(Source records)
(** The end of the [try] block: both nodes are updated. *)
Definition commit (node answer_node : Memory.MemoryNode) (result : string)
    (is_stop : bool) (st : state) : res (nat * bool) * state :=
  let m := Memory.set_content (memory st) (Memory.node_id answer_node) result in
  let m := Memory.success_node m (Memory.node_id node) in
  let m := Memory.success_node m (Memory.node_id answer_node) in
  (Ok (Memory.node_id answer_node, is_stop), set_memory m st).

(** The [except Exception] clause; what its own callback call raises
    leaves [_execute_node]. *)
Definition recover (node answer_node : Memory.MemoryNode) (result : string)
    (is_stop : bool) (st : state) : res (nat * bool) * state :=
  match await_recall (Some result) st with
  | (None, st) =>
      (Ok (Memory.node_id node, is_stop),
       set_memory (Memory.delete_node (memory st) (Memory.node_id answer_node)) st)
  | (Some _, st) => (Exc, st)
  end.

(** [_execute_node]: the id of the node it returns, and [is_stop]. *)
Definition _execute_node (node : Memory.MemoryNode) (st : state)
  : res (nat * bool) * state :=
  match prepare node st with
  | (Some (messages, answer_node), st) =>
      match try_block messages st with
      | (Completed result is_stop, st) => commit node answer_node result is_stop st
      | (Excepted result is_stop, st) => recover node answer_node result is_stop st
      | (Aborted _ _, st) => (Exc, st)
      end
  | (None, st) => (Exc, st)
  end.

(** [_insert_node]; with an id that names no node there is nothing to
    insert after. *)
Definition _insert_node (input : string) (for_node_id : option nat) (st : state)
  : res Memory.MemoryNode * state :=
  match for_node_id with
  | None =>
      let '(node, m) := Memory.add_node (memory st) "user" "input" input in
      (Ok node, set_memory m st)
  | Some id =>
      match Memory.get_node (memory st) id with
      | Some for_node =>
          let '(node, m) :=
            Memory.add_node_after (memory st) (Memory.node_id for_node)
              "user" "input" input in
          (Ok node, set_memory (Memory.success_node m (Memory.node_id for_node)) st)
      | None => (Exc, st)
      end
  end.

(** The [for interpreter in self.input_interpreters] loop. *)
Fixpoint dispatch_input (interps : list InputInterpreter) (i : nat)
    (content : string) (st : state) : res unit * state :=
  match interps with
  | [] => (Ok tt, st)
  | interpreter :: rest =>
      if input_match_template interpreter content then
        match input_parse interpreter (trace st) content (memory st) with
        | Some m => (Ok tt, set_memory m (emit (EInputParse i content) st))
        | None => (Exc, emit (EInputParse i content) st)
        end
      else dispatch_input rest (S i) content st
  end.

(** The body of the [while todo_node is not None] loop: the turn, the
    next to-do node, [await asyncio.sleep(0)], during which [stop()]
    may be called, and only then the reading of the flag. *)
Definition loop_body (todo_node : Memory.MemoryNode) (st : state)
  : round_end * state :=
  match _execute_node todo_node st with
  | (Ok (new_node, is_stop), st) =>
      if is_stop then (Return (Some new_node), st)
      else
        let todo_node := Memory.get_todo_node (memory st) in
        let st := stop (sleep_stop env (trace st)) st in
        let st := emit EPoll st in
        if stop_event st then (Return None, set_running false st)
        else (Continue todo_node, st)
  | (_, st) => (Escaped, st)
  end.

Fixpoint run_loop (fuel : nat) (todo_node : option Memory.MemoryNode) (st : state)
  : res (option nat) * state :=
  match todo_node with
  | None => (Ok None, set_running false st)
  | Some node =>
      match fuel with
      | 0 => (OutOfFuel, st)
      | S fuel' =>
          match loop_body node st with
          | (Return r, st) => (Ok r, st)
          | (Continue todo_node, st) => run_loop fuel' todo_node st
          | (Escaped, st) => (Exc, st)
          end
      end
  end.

== Requirement ==
In the data above, retype exactly and only the lines between the one holding "if input_match_template interpreter" and the one holding "if is_stop then", inclusive.

== Problem solution ==
      if input_match_template interpreter content then
        match input_parse interpreter (trace st) content (memory st) with
        | Some m => (Ok tt, set_memory m (emit (EInputParse i content) st))
        | None => (Exc, emit (EInputParse i content) st)
        end
      else dispatch_input rest (S i) content st
  end.

(** The body of the [while todo_node is not None] loop: the turn, the
    next to-do node, [await asyncio.sleep(0)], during which [stop()]
    may be called, and only then the reading of the flag. *)
Definition loop_body (todo_node : Memory.MemoryNode) (st : state)
  : round_end * state :=
  match _execute_node todo_node st with
  | (Ok (new_node, is_stop), st) =>
      if is_stop then (Return (Some new_node), st)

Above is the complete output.